((

(* ===== verification/EngText.v ===== *)
(** * Text in buffers (apps/engmode/eng_attok.c and the C library)

    The engineering service handles commands in place in its receive buffer: a
    C string is the part of a buffer up to its terminating NUL, a pointer is an
    offset, and the AT tokenizer of [eng_attok.c] writes NULs over separators.
    A string without a terminator inside its buffer is [None] (the code would
    read on behind it). *)

From S2P Require Import Prelude EngFrame.
From Stdlib Require Import Ascii.

(** ** C strings *)

(** The bytes of a literal. *)
Definition bs (s : string) : list Z := map (fun c => Z.of_N (N_of_ascii c)) (String.list_ascii_of_string s).

Fixpoint cstr (m : list Z) : option (list Z) :=
  match m with
  | [] => None
  | c :: m => if c =? 0 then Some [] else cons c <$> cstr m
  end.

Definition cstr_at (m : list Z) (off : nat) : option (list Z) := cstr (drop off m).

(** First position of [c] in a list. *)
Fixpoint index_of (c : Z) (s : list Z) : option nat :=
  match s with
  | [] => None
  | d :: s => if d =? c then Some 0%nat else S <$> index_of c s
  end.

(** [strchr]: the inner [None] is the null pointer. *)
Definition strchr (m : list Z) (off : nat) (c : Z) : option (option nat) :=
  s ← cstr_at m off; Some (Nat.add off <$> index_of c s).

Fixpoint has_prefix (p s : list Z) : bool :=
  match p, s with
  | [], _ => true
  | a :: p, b :: s => (a =? b) && has_prefix p s
  | _ :: _, [] => false
  end.

(** [strstr(s, needle) != NULL]. *)
Fixpoint contains (needle s : list Z) : bool :=
  has_prefix needle s || match s with [] => false | _ :: s => contains needle s end.

Definition to_lower (c : Z) : Z := if (65 <=? c) && (c <=? 90) then c + 32 else c.
Definition strcasestr (s needle : list Z) : bool := contains (map to_lower needle) (map to_lower s).

Definition isspace (c : Z) : bool := (c =? 32) || ((9 <=? c) && (c <=? 13)).
Definition isdigit (c : Z) : bool := (48 <=? c) && (c <=? 57).
Definition isupper (c : Z) : bool := (65 <=? c) && (c <=? 90).

(** ** Numbers *)

Definition digit_of (c : Z) : Z :=
  if isdigit c then c - 48
  else if (97 <=? c) && (c <=? 122) then c - 87
  else if isupper c then c - 55 else 99.

(** Digits of a base: the value and the number of characters used. *)
Fixpoint digits (base : Z) (s : list Z) (acc : Z) (n : nat) : Z * nat :=
  match s with
  | c :: s' => if digit_of c <? base then digits base s' (acc * base + digit_of c) (S n) else (acc, n)
  | [] => (acc, n)
  end.

Fixpoint skip_spaces (s : list Z) : list Z :=
  match s with c :: s' => if isspace c then skip_spaces s' else s | [] => [] end.

Definition clamp_long (v : Z) : Z := Z.max (-2147483648) (Z.min 2147483647 v).

(** [strtol]: the value (clamped to 32 bits) and whether a number was found.
    Base 0 chooses 16 for the prefix 0x, 8 for 0, and 10. *)
Definition strtol (base : Z) (s : list Z) : Z * bool :=
  let s := skip_spaces s in
  let '(neg, s) := match s with c :: s' => if c =? 45 then (true, s') else if c =? 43 then (false, s') else (false, s) | [] => (false, s) end in
  let hexpre := match s with a :: b :: d :: _ => (a =? 48) && ((b =? 120) || (b =? 88)) && (digit_of d <? 16) | _ => false end in
  let octpre := match s with a :: _ => a =? 48 | [] => false end in
  let base := if base =? 0 then if hexpre then 16 else if octpre then 8 else 10 else base in
  let s := if (base =? 16) && hexpre then drop 2 s else s in
  let '(v, n) := digits base s 0 0 in
  (clamp_long (if (neg : bool) then - v else v), (0 <? n)%nat).

Definition atoi (s : list Z) : Z := fst (strtol 10 s).

(** [strtoul(s, &end, 16)], converted to [int]. *)
Definition strtoul16 (s : list Z) : Z * bool :=
  let s := skip_spaces s in
  let '(neg, s) := match s with c :: s' => if c =? 45 then (true, s') else if c =? 43 then (false, s') else (false, s) | [] => (false, s) end in
  let hexpre := match s with a :: b :: d :: _ => (a =? 48) && ((b =? 120) || (b =? 88)) && (digit_of d <? 16) | _ => false end in
  let s := if hexpre then drop 2 s else s in
  let '(v, n) := digits 16 s 0 0 in
  let v := Z.min 4294967295 v in
  (u32 (if (neg : bool) then - v else v), (0 <? n)%nat).

(** [sprintf("%d")] of an [int]. *)
Fixpoint udec (fuel : nat) (n : Z) (acc : list Z) : list Z :=
  match fuel with
  | O => acc
  | S fuel => let acc := (48 + n mod 10) :: acc in if n <? 10 then acc else udec fuel (n / 10) acc
  end.
Definition fmt_d (z : Z) : list Z := if z <? 0 then 45 :: udec 11 (- z) [] else udec 11 z [].

(** ** AT tokens (eng_attok.c)

    [p_cur] is [None] when the C pointer is null.  Results: the return code, the
    buffer and the new pointer. *)

Definition at_tok_start_at (sep : Z) (m : list Z) (p_cur : option nat) : option (Z * option nat) :=
  match p_cur with
  | None => Some (-1, None)
  | Some off =>
      p ← strchr m off sep;
      Some (match p with None => (-1, None) | Some i => (0, Some (S i)) end)
  end.

Definition at_tok_start := at_tok_start_at 58.

(** [at_tok_equel_start] of [eng_diag.c]. *)
Definition at_tok_equel_start := at_tok_start_at 61.

Definition skipWhiteSpace (m : list Z) (p_cur : option nat) : option (option nat) :=
  match p_cur with
  | None => Some None
  | Some off => s ← cstr_at m off; Some (Some (off + (length s - length (skip_spaces s)))%nat)
  end.

Definition skipNextComma (m : list Z) (p_cur : option nat) : option (option nat) :=
  match p_cur with
  | None => Some None
  | Some off =>
      s ← cstr_at m off;
      Some (Some match index_of 44 s with Some i => (off + S i)%nat | None => (off + length s)%nat end)
  end.

(** [strsep]: the token, the buffer with the separator overwritten, the rest. *)
Definition strsep (m : list Z) (off : nat) (sep : Z) : option (nat * list Z * option nat) :=
  p ← strchr m off sep;
  Some match p with
       | Some i => (off, <[i := 0]> m, Some (S i))
       | None => (off, m, None)
       end.

Definition nextTok (m : list Z) (p_cur : option nat) : option (option nat * list Z * option nat) :=
  cur ← skipWhiteSpace m p_cur;
  match cur with
  | None => Some (None, m, None)
  | Some off =>
      c ← m !! off;
      if c =? 34 then
        '(ret, m, cur) ← strsep m (S off) 34;
        cur ← skipNextComma m cur;
        Some (Some ret, m, cur)
      else
        '(ret, m, cur) ← strsep m off 44;
        Some (Some ret, m, cur)
  end.

(** [p_out] is unchanged ([None]) when the call fails before the conversion. *)
Definition at_tok_nextint_base (conv : list Z -> Z * bool) (m : list Z) (p_cur : option nat)
  : option (Z * option Z * list Z * option nat) :=
  match p_cur with
  | None => Some (-1, None, m, None)
  | Some _ =>
      '(ret, m, cur) ← nextTok m p_cur;
      match ret with
      | None => Some (-1, None, m, cur)
      | Some off =>
          s ← cstr_at m off;
          let '(l, found) := conv s in
          Some (if (found : bool) then 0 else -1, Some (s32 l), m, cur)
      end
  end.

Definition at_tok_nextint := at_tok_nextint_base (strtol 10).
Definition at_tok_nexthexint := at_tok_nextint_base strtoul16.

Definition at_tok_nextbool (m : list Z) (p_cur : option nat) : option (Z * option Z * list Z * option nat) :=
  '(ret, out, m, cur) ← at_tok_nextint m p_cur;
  Some (if ret <? 0 then (-1, None, m, cur)
        else match out with
             | Some r => if (r =? 0) || (r =? 1) then (ret, Some r, m, cur) else (-1, None, m, cur)
             | None => (-1, None, m, cur)
             end).

Definition at_tok_nextstr (m : list Z) (p_cur : option nat) : option (Z * option nat * list Z * option nat) :=
  match p_cur with
  | None => Some (-1, None, m, None)
  | Some _ => '(ret, m, cur) ← nextTok m p_cur; Some (0, ret, m, cur)
  end.

Definition at_tok_hasmore (m : list Z) (p_cur : option nat) : option bool :=
  match p_cur with
  | None => Some false
  | Some off => c ← m !! off; Some (negb (c =? 0))
  end.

))

Work to be completed -
Report how many lines of the records hold the word "contains", and supply no other text.

Answer to this problem -
3